🤖 AI Summary
To address the robustness challenges in speech command recognition for human-robot collaboration—particularly under noise, accent variation, and environmental interference—this paper proposes the first Theory of Mind (ToM)-inspired speech command following framework. The method models human goals and shared intentions as cognitive priors, integrating multimodal scene representations, goal-directed Bayesian inference, and end-to-end speech-to-action mapping to enable top-down, cognition-guided understanding. Evaluated in the VirtualHome 2 simulation environment, our approach significantly outperforms existing speech-language models, achieving command-following accuracy approaching human performance. It is further validated on a real-world mobile manipulator, successfully executing multi-step breakfast preparation tasks. The core contribution lies in the first integration of ToM principles into speech command following, establishing a novel paradigm for robust, interpretable, and goal-driven spoken human-robot interaction.
📝 Abstract
Spoken language instructions are ubiquitous in agent collaboration.

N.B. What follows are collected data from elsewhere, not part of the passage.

(* ===== verification/IRClient.v ===== *)
(** The client of inconsistent replication: [replication/ir/client.h] and [client.cc], with the
    error codes of [replication/common/client.h].

    A request is an object with a timer, in a table under its id; it dies when it is erased, and
    its timers with it.  A timer is what it calls and whether it runs; one that fires is started
    again before its callback runs ([Timeout::Reset] of [lib/transport.cc]).  The continuations a
    request was given are recorded as calls.  The application's [decide] is a function of the
    request.  A timeout callback that deletes its request also deletes the [Timeout] whose
    function is running; here the request is erased, and nothing is said about what the
    destroyed object does when the function returns. *)

From S2P Require Import StrongServer.
From S2P Require Import QuorumSet LRReplica.
From S2P Require Import Prelude IRRecord IRReplica.

#[global] Instance viewstamp_t_eq_dec : EqDecision viewstamp_t.
Proof. solve_decision. Defined.

#[global] Instance viewstamp_t_countable : Countable viewstamp_t :=
  inj_countable' (λ v, (QuorumSet.view v, opnum v)) (λ p, MkViewstamp p.1 p.2)
    (λ v, match v with MkViewstamp _ _ => eq_refl end).

(** ** Requests *)

Inductive ErrorCode := TIMEOUT | MISMATCHED_CONSENSUS_VIEWS.

(** What a timer calls. *)
Inductive ir_timer := CallResendInconsistent | CallResendConsensus | CallUnloggedTimeout | CallResendConfirmation (isConsensus : bool).

(** The messages a client receives: [ReplyConsensusMessage], and what it keeps of the others. *)
Record ReplyConsensusMessage := MkReplyConsensus {
  rc_view : Z; rc_replicaIdx : Z; rc_opid : opid_t; rc_result : string; rc_finalized : bool
}.

Abbreviation result_set_t := (gmap string Z).

(** [struct PendingConsensusRequest], less the members of [PendingRequest]. *)
Record ConsensusState := MkConsensusState {
  consensusReplyQuorum : QuorumSet Z ReplyConsensusMessage;
  decide_fn : result_set_t → string;
  decideResult : string;
  quorumSize : Z;
  superQuorumSize : Z;
  on_slow_path : bool;
  error_continuation : bool;
  transition_to_slow_path_timer : bool;
  reply_consensus_view : Z;
  sent_confirms : bool
}.
(** The [size_t] at a pointer, and what is behind it. *)
Definition read_size (buf : bytes) : res (Z * bytes) :=
  if decide (8 ≤ length buf)%nat then Ok (le_combine (take 8 buf), drop 8 buf) else Undefined.

(** [string(ptr, len)], and what is behind it. *)
Definition read_string (len : Z) (buf : bytes) : res (bytes * bytes) :=
  if decide (len ≤ Z.of_nat (length buf)) then Ok (take (Z.to_nat len) buf, drop (Z.to_nat len) buf) else Undefined.

Definition SerializeMessage (type data : bytes) : bytes :=
  size_t (Z.of_nat (length type)) ++ type ++ size_t (Z.of_nat (length data)) ++ data.

Definition DecodePacket (buf : bytes) : res (bytes * bytes) :=
  '(typeLen, p1) ← read_size buf;
  '(type, p2) ← read_string typeLen p1;
  '(msgLen, p3) ← read_size p2;
  '(msg, _) ← read_string msgLen p3;
  Ok (type, msg).

Section transport.
Context `{!Network} `{!Dice}.

Abbreviation MU := (M UDPTransport).

(** ** Sending *)

Definition sendto (fd dst : Z) (buf : bytes) : MU bool := λ t,
  let ok := send_ok (length (sent t)) in Ok (ok, t <| sent ::= (λ l, l ++ [(fd, dst, buf, ok)]) |>).

Definition fragment (id fragStart msgLen : Z) (chunk : bytes) : bytes :=
  size_t 0 ++ size_t id ++ size_t fragStart ++ size_t msgLen ++ chunk.

(** The loop over the fragments; [rest] is the buffer from [fragStart] on, and [fuel] bounds the
    rounds. *)
Fixpoint send_fragments (fuel : nat) (fd dst id fragStart msgLen : Z) (rest : bytes) : MU bool :=
  match fuel with
  | O => undefined
  | S fuel =>
      if fragStart <? msgLen then
        let fragLen := Z.min (msgLen - fragStart) MAX_UDP_MESSAGE_SIZE in
        ok ← sendto fd dst (fragment id fragStart msgLen (take (Z.to_nat fragLen) rest));
        if (ok : bool)
        then send_fragments fuel fd dst id (fragStart + MAX_UDP_MESSAGE_SIZE) msgLen (drop (Z.to_nat fragLen) rest)
        else mret false
      else mret true
  end.
(** The loop over the pending prepares at the end runs over the list that was just cleared. *)
Definition HandleStateTransfer (remote : vr_address) (msg : StateTransferMessage) : MV unit :=
  r ← get_st;
  if st_view msg <? view r then mret tt
  else
    oldLastOp ← install_entries (lastOp r) (st_entries msg);
    _ ← when (st_view msg >? view r) (EnterView (st_view msg));
    _ ← CommitUpTo (st_opnum msg);
    _ ← SendPrepareOKs oldLastOp;
    _ ← modify (λ r, r <| pendingPrepares := [] |>);
    r ← get_st;
    for_each (pendingPrepares r) (λ p, HandlePrepare p.1 p.2).

(** ** View changes *)

(** The smallest of the numbers; [None] for an empty list, whose smallest element is its end. *)
Definition min_of (l : list Z) : option Z := match l with [] => None | x :: l => Some (foldr Z.min x l) end.

Definition HandleStartViewChange (remote : vr_address) (msg : StartViewChangeMessage) : MV unit :=
  r ← get_st;
  if svc_view msg <? view r then mret tt
  else if (svc_view msg =? view r) && negb (bool_decide (status r = STATUS_VIEW_CHANGE)) then mret tt
  else
    _ ← when (negb (bool_decide (status r = STATUS_VIEW_CHANGE)) || (svc_view msg >? view r)) (StartViewChange (svc_view msg));
    r ← get_st;
    let '(msgs, q) := AddAndCheckForQuorum (svc_view msg) (svc_replicaIdx msg) msg (startViewChangeQuorum r) in
    _ ← modify (λ r, r <| startViewChangeQuorum := q |>);
    match msgs with
    | None => mret tt
    | Some msgs =>
        leader ← LeaderOf (view r);
        if leader =? myIdx r then mret tt
        else
          minCommitted ← deref (min_of (svc_lastCommitted <$> (map_to_list msgs).*2));
          es ← lift_res (Dump (Z.min minCommitted (lastCommitted r)) (log r));
          transport_send (ToReplicaAt leader (DoViewChangeMsg
            (MkDoViewChange (view r) (QuorumSet.view (LastViewstamp (log r))) (lastOp r) (lastCommitted r) es (myIdx r))))
    end.

(** The search for the latest log; the messages come in the order of the replicas. *)
Definition select_log (acc : Z * Z * option DoViewChangeMessage) (x : DoViewChangeMessage) :
    Z * Z * option DoViewChangeMessage :=
  let '(latestView, latestOp, latestMsg) := acc in
  if (dvc_lastNormalView x >? latestView) || ((dvc_lastNormalView x =? latestView) && (dvc_lastOp x >? latestOp))
  then (dvc_lastNormalView x, dvc_lastOp x, Some x) else acc.

(** The installation of a log in a view change. *)
Definition install_log (lastOp' : Z) (es : list LogEntryProto) : MV unit :=
  match es with
  | [] => mret tt
  | e :: _ =>
      r ← get_st;
      if lp_opnum e >? u64_incr (lastCommitted r) then panic
      else
        _ ← change_log (RemoveAfter (u64_incr lastOp'));
        change_log (Install es)
  end.

Definition HandleDoViewChange (remote : vr_address) (msg : DoViewChangeMessage) : MV unit :=
  r ← get_st;
  if dvc_view msg <? view r then mret tt
  else if (dvc_view msg =? view r) && negb (bool_decide (status r = STATUS_VIEW_CHANGE)) then mret tt
  else
    _ ← when (negb (bool_decide (status r = STATUS_VIEW_CHANGE)) || (dvc_view msg >? view r)) (StartViewChange (dvc_view msg));
    r ← get_st;
    let '(msgs, q) := AddAndCheckForQuorum (dvc_view msg) (dvc_replicaIdx msg) msg (doViewChangeQuorum r) in
    _ ← modify (λ r, r <| doViewChangeQuorum := q |>);
    match msgs with
    | None => mret tt
    | Some msgs =>
        let own := LastViewstamp (log r) in
        let '(latestView, latestOp, latestMsg) :=
          foldl select_log (QuorumSet.view own, opnum own, None) (by_key msgs).*2 in
        latest ← match latestMsg with
                 | None => mret None
                 | Some m => m' ← deref (read_dangling m); mret (Some m')
                 end;
        _ ← match latest with None => mret tt | Some m => install_log (dvc_lastOp m) (dvc_entries m) end;
        r ← get_st;
        let '(svcs, q) := GetMessages (view r) (startViewChangeQuorum r) in
        _ ← modify (λ r, r <| startViewChangeQuorum := q |>);
        minCommittedSVC ← deref (min_of (svc_lastCommitted <$> (map_to_list svcs).*2));
        minCommittedDVC ← deref (min_of (dvc_lastCommitted <$> (map_to_list msgs).*2));
        let minCommitted := Z.min (Z.min minCommittedSVC minCommittedDVC) (lastCommitted r) in
        _ ← EnterView (dvc_view msg);
        _ ← modify (λ r, r <| lastOp := latestOp |>);
        _ ← match latest with None => mret tt | Some m => CommitUpTo (dvc_lastCommitted m) end;
        r ← get_st;
        es ← lift_res (Dump minCommitted (log r));
        transport_send (ToAll (StartViewMsg (MkStartView (view r) (lastOp r) (lastCommitted r) es)))
    end.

However, in human-robot collaboration, recognition accuracy for human speech is often influenced by various speech and environmental factors, such as background noise, the speaker's accents, and mispronunciation. When faced with noisy or unfamiliar auditory inputs, humans use context and prior knowledge to disambiguate the stimulus and take pragmatic actions, a process referred to as top-down processing in cognitive science. We present a cognitively inspired model, Speech Instruction Following through Theory of Mind (SIFToM), to enable robots to pragmatically follow human instructions under diverse speech conditions by inferring the human's goal and joint plan as prior for speech perception and understanding. We test SIFToM in simulated home experiments (VirtualHome 2). Results show that the SIFToM model outperforms state-of-the-art speech and language models, approaching human-level accuracy on challenging speech instruction following tasks. We then demonstrate its ability at the task planning level on a mobile manipulator for breakfast preparation tasks.